▶ Problem statement
For this listing, the lines between the one holding "(or_string (j_error data)" and the one holding "text_or_empty response)%string)) /\", inclusive, must be set down exactly.

▶ Data for processing
◆ ◆ ◆ ◆ ◆

Lemma C9_defaults_when_zero_witness :
  exists auth,
    fst (requestDeviceAuthorization Script.zero_lifetime (initial None)) = Ok auth /\
    expires_in auth = 1800 /\ interval auth = 5.
Proof.
  destruct (C9_defaults_when_zero Script.zero_lifetime (initial None)
              (mkResponse 200
                 (inr (Script.device_json "ABCD-1234" "dc1" (Some 0) (Some 0))) None)
              (Script.device_json "ABCD-1234" "dc1" (Some 0) (Some 0))
              eq_refl eq_refl eq_refl eq_refl eq_refl eq_refl)
    as (auth & Hrun & He & Hi & _).
  exists auth. split; [exact Hrun|].
  split; [apply He | apply Hi]; reflexivity.
Defined.

(** A required property that is absent or the empty string. *)
Definition absent_or_empty (v : option string) : Prop :=
  v = None \/ v = Some ""%string.

Lemma absent_or_empty_falsy v : absent_or_empty v -> truthy_string v = false.
Proof. intros [-> | ->]; reflexivity. Qed.

(** C10. A required property that is present but the empty string counts
    as absent.  A 200 device-authorization answer whose [user_code],
    [device_code] or [verification_uri_complete] is [""] (or absent) fails
    with the malformed-response error, and a 200 token answer whose
    [access_token] or [refresh_token] is [""] (or absent) fails with the
    missing-required-fields error instead of returning a token. *)
Theorem C10_empty_string_is_absent (env : Env) (s : State)
    (response : Response) (data : Json) :
  status response = 200 ->
  json response = inr data ->
  (env_fetch env (trace s) (deviceAuthorizationRequest env s) = inr response ->
   absent_or_empty (j_user_code data) \/
   absent_or_empty (j_device_code data) \/
   absent_or_empty (j_verification_uri_complete data) ->
   fst (requestDeviceAuthorization env s) =
   Throw (Error "Invalid device authorization response")) /\
  (forall auth,
   env_fetch env (trace s) (tokenRequest env s auth) = inr response ->
   absent_or_empty (j_access_token data) \/
   absent_or_empty (j_refresh_token data) ->
   fst (requestDeviceToken env auth s) =
   Throw (Error "Token response missing required fields")).
Proof.
  intros Hst Hjson. split.
  - intros Hfetch Hempty.
    rewrite requestDeviceAuthorization_run. cbv zeta. cbn [fst].
    rewrite Hfetch. unfold deviceAuthorizationResult, ok.
    rewrite Hst, Hjson. cbn [Z.leb Z.compare Pos.compare Pos.compare_cont andb negb].
    destruct Hempty as [H | [H | H]]; apply absent_or_empty_falsy in H;
      rewrite H; cbn [negb orb]; rewrite ?orb_true_r; reflexivity.
  - intros auth Hfetch Hempty.
    rewrite requestDeviceToken_run. cbv zeta. cbn [fst].
    rewrite Hfetch. unfold tokenResult.
    rewrite Hst, Hjson. cbn [Z.eqb Pos.eqb].
    destruct Hempty as [H | H]; apply absent_or_empty_falsy in H;
      rewrite H; rewrite ?andb_false_r; reflexivity.
Qed.

Lemma C10_empty_string_is_absent_witness :
  fst (requestDeviceAuthorization Script.empty_user_code (initial None)) =
  Throw (Error "Invalid device authorization response") /\
  fst (requestDeviceToken Script.empty_access_token Script.auth1 (initial None)) =
  Throw (Error "Token response missing required fields").
Proof.
  split.
  - apply (proj1 (C10_empty_string_is_absent Script.empty_user_code (initial None)
                    (mkResponse 200
                       (inr (Script.device_json "" "dc1" (Some 1800) (Some 5))) None)
                    (Script.device_json "" "dc1" (Some 1800) (Some 5))
                    eq_refl eq_refl)).
    + reflexivity.
    + left. right. reflexivity.
  - apply (proj2 (C10_empty_string_is_absent Script.empty_access_token (initial None)
                    (mkResponse 200
                       (inr (Script.token_json "" "rt1" (Some 3600))) None)
                    (Script.token_json "" "rt1" (Some 3600))
                    eq_refl eq_refl) Script.auth1).
    + reflexivity.
    + left. right. reflexivity.
Defined.

(* ================================================================== *)
(** ** One poll, one refresh: how the answer is classified *)

Lemma strict_eq_true v s : strict_eq v s = true <-> v = Some s.
Proof.
  destruct v as [x|]; simpl.
  - rewrite String.eqb_eq. split; [intros ->; reflexivity | congruence].
  - split; discriminate.
Qed.

Lemma strict_eq_false v s : v <> Some s -> strict_eq v s = false.
Proof.
  intros H. destruct (strict_eq v s) eqn:E; [|reflexivity].
  apply strict_eq_true in E. contradiction.
Qed.

(** C2, as the specification words it, fails: a 200 answer in which
    [access_token] and [refresh_token] are both present does not return a
    token when one of them is the empty string. *)
Lemma C2_counterexample :
  let data := Script.token_json "" "rt1" (Some 3600) in
  let response := mkResponse 200 (inr data) None in
  let s := initial None in
  env_fetch Script.empty_access_token (trace s)
    (tokenRequest Script.empty_access_token s Script.auth1) = inr response /\
  status response = 200 /\
  j_access_token data <> None /\
  j_refresh_token data <> None /\
  fst (requestDeviceToken Script.empty_access_token Script.auth1 s) =
  Throw (Error "Token response missing required fields").
Proof.
  cbv zeta. repeat split; try reflexivity; discriminate.
Qed.

(** C2, amended.  [requestDeviceToken] sends exactly one POST to the token
    endpoint and classifies the answer: 200 with [access_token] and
    [refresh_token] both present and non-empty returns the token; 200 with
    one of them absent or empty is fatal; 400 with
    [error = "authorization_pending"] returns "no token yet"; 400 with
    [error = "expired_token"] throws the error whose message is
    ["expired_token"]; any other 400 and any other status is fatal with a
    different message.  No error the function raises itself shares the
    expiry message. *)
Theorem C2_poll_classification (env : Env) (auth : DeviceAuthorization)
    (s : State) (r : outcome (option TokenResponse)) (s' : State) :
  requestDeviceToken env auth s = (r, s') ->
  let req := tokenRequest env s auth in
  trace s' = EvFetch req (env_fetch env (trace s) req) :: trace s /\
  method req = "POST"%string /\
  url req = TOKEN_URL /\
  forall response, env_fetch env (trace s) req = inr response ->
    (forall data, status response = 200 -> json response = inr data ->
       (truthy_string (j_access_token data) = true ->
        truthy_string (j_refresh_token data) = true ->
        r = Ok (Some (as_TokenResponse data))) /\
       (truthy_string (j_access_token data) = false \/
        truthy_string (j_refresh_token data) = false ->
        r = Throw (Error "Token response missing required fields"))) /\
    (forall data, status response = 400 -> json response = inr data ->
       (j_error data = Some "authorization_pending"%string -> r = Ok None) /\
       (j_error data = Some "expired_token"%string ->
        r = Throw (Error "expired_token")) /\
       (j_error data <> Some "authorization_pending"%string ->
        j_error data <> Some "expired_token"%string ->
        r = Throw (Error ("Token request failed: "
                            ++ or_string (j_error_description data)
                                 (or_string (j_error data) "unknown"))%string))) /\
    (status response <> 200 -> status response <> 400 ->
     r = Throw (Error ("Token request failed: " ++ show (status response)
                         ++ " " ++ text_or_empty response)%string)) /\
    (forall e, r = Throw e -> message e = "expired_token"%string ->
       (status response = 400 /\
        exists data, json response = inr data /\
                     j_error data = Some "expired_token"%string) \/
       json response = inl e).
Proof.
  intros Hrun req. rewrite requestDeviceToken_run in Hrun. cbv zeta in Hrun.
  fold req in Hrun. inversion Hrun as [[Hr Hs]]. clear Hrun.
  split; [reflexivity|]. split; [reflexivity|]. split; [reflexivity|].
  intros response Hfetch. rewrite Hfetch. unfold tokenResult.
  split; [|split; [|split]].
  - intros data Hst Hjson. rewrite Hst, Z.eqb_refl, Hjson. split.
    + intros Ha Hrf. rewrite Ha, Hrf. reflexivity.
    + intros [Hf | Hf]; rewrite Hf; rewrite ?andb_false_r; reflexivity.
  - intros data Hst Hjson. rewrite Hst, Hjson.
    change (400 =? 200) with false. change (400 =? 400) with true. cbv iota.
    split; [|split].
    + intros He. rewrite He. reflexivity.
    + intros He. rewrite He. reflexivity.
    + intros Hn1 Hn2.
      rewrite (strict_eq_false _ _ Hn1), (strict_eq_false _ _ Hn2). reflexivity.
  - intros Hn2 Hn4.
    destruct (Z.eqb_spec (status response) 200); [contradiction|].
    destruct (Z.eqb_spec (status response) 400); [contradiction|]. reflexivity.
  - intros e He Hm.
    destruct (Z.eqb_spec (status response) 200).
    + destruct (json response) as [e'|data]; [right; congruence|].
      destruct (truthy_string (j_access_token data)
                && truthy_string (j_refresh_token data)); [discriminate|].
      inversion He; subst. discriminate Hm.
    + destruct (Z.eqb_spec (status response) 400).
      * destruct (json response) as [e'|data]; [right; congruence|].
        destruct (strict_eq (j_error data) "authorization_pending");
          [discriminate|].
        destruct (strict_eq (j_error data) "expired_token") eqn:Hx.
        -- left. split; [assumption|]. exists data. split; [reflexivity|].
           apply strict_eq_true. exact Hx.
        -- inversion He; subst. discriminate Hm.
      * inversion He; subst. discriminate Hm.
Qed.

◆ ◆ ◆ ◆ ◆

▶ Answer to this problem
                                 (or_string (j_error data) "unknown"))%string))) /\
    (status response <> 200 -> status response <> 400 ->
     r = Throw (Error ("Token request failed: " ++ show (status response)
                         ++ " " ++ text_or_empty response)%string)) /\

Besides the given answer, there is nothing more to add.